Last week Docker made a big move for the container ecosystem. Docker Hardened Images (DHI) are now free and open source, making secure container foundations accessible to everyone.

If you build, deploy, or operate containerized workloads, this is one of those changes that quietly but meaningfully improves day to day security and reliability.

Let’s break down what Docker Hardened Images are, why they matter, and how you can start using them today.

What Are Docker Hardened Images?

Docker Hardened Images are base container images that come pre-hardened for security and transparency. Instead of starting from a generic base image and layering on your own security practices, DHI gives you a safer starting point out of the box.

They are designed to reduce common container risks without adding operational overhead or complexity.

In practical terms, this means Docker has already done the work many teams struggle to keep up with.


What You Get Out of the Box

When you use Docker Hardened Images, your base images now:

  • Include automated security metadata
  • Are minimalist and optimized for faster builds and startup times
  • Contain significantly fewer known vulnerabilities (CVEs) from the start
  • Are fully free and open source

This shifts container security left, right to the foundation of your application images.

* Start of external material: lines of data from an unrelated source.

Lemma allocatedComponent_Ok c id k m targets tid r :
  money_in c m → allocatedComponent id k m targets tid = Ok r →
  component_exact r ∧ amount r = m ∧ kind r = k ∧ componentId r = id ∧ targetId r = tid
  ∧ Allocations.targetId <$> allocations r = Allocations.id <$> targets.
Proof.
  unfold allocatedComponent. intros Hm H. ok_inv.
  match goal with H : Allocations.allocateMoney _ _ = _ |- _ =>
    destruct (allocated_money _ _ _ _ Hm H) as (_ & ? & ? & _) end. done.
Qed.

(** *** The ids the print price is distributed over *)

Definition bucketSuffixes : list jstr := js <$> [":production"; ":quantity"; ":postprocessing"]%string.

Lemma bucket_suffix (x y s t : jstr) :
  s ∈ bucketSuffixes → t ∈ bucketSuffixes →
  js "item:" ++ x ++ s = js "item:" ++ y ++ t → x = y ∧ s = t.
Proof.
  intros Hs Ht H. apply app_inv_head in H. pose proof (f_equal last H) as Hlast.
  rewrite !last_app in Hlast. unfold bucketSuffixes in *. cbn [fmap list_fmap] in Hs, Ht.
  rewrite !elem_of_cons, elem_of_nil in Hs, Ht.
  destruct Hs as [->|[->|[->|[]]]], Ht as [->|[->|[->|[]]]];
    first [split; [by apply app_inv_tail in H|reflexivity]|vm_compute in Hlast; discriminate Hlast].
Qed.

Lemma bucketIds_suffixes items :
  bucketIds items = item ← items; s ← bucketSuffixes; [js "item:" ++ itemId item ++ s].
Proof. done. Qed.

Lemma bucketIds_elem k items :
  k ∈ bucketIds items → ∃ i s, i ∈ items ∧ s ∈ bucketSuffixes ∧ k = js "item:" ++ itemId i ++ s.
Proof.
  rewrite bucketIds_suffixes. intros (i & (s & Hk & Hs)%list_elem_of_bind & Hi)%list_elem_of_bind.
  apply list_elem_of_singleton in Hk. eauto.
Qed.

(** Item ids that differ give bucket ids that differ. *)
Lemma bucketIds_NoDup items : NoDup (itemId <$> items) → NoDup (bucketIds items).
Proof.
  intros HN. rewrite bucketIds_suffixes. apply NoDup_bind.
  - intros i j k Hi Hj (s & Hk & Hs)%list_elem_of_bind (t & Hk' & Ht)%list_elem_of_bind.
    apply list_elem_of_singleton in Hk as ->. apply list_elem_of_singleton in Hk'.
    apply bucket_suffix in Hk' as [Hid _]; [|done..].
    apply list_elem_of_lookup in Hi as [m Hm], Hj as [n Hn].
    assert (m = n) as ->; [|congruence].
    eapply NoDup_lookup; [exact HN|by rewrite list_lookup_fmap, Hm|by rewrite list_lookup_fmap, Hn, Hid].
  - intros i _. apply NoDup_bind.
    + intros s t k Hs Ht ->%list_elem_of_singleton Hk%list_elem_of_singleton.
      by apply bucket_suffix in Hk as [_ ?].
    + intros. apply NoDup_singleton.
    + apply (bool_decide_unpack _). vm_compute. exact I.
  - by apply NoDup_fmap_1 in HN.
Qed.

Lemma allIds_NoDup items ps :
  NoDup (itemId <$> items) → NoDup (shipmentPlanId <$> ps) →
  NoDup (bucketIds items ++ (shipmentComponentId <$> ps)).
Proof.
  intros Hi Hp. apply NoDup_app. split_and!.
  - by apply bucketIds_NoDup.
  - intros k (i & s & _ & _ & ->)%bucketIds_elem (p & Hk & _)%list_elem_of_fmap. discriminate Hk.
  - assert (shipmentComponentId <$> ps = (λ x, js "shipment:" ++ x) <$> (shipmentPlanId <$> ps)) as ->.
    { by rewrite <-list_fmap_compose. }
    apply NoDup_fmap_2; [|done]. intros x y Hxy. by apply app_inv_head in Hxy.
Qed.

There still is a paid version of Docker Hardened Images for those that have enterprise needs. Here is a breakdown of what you get with the Free Docker Hardened Images and the Paid version.


Why This Is a Big Deal

Most container vulnerabilities originate from base images. Teams often inherit outdated packages, unused libraries, or poorly maintained dependencies without realizing it.

Docker Hardened Images help address that by:

  • Reducing the attack surface before you write any application code
  • Improving transparency into what is inside your images
  • Lowering the burden on platform and security teams
  • Making secure defaults accessible even to small teams and solo developers

Security becomes the baseline rather than an afterthought.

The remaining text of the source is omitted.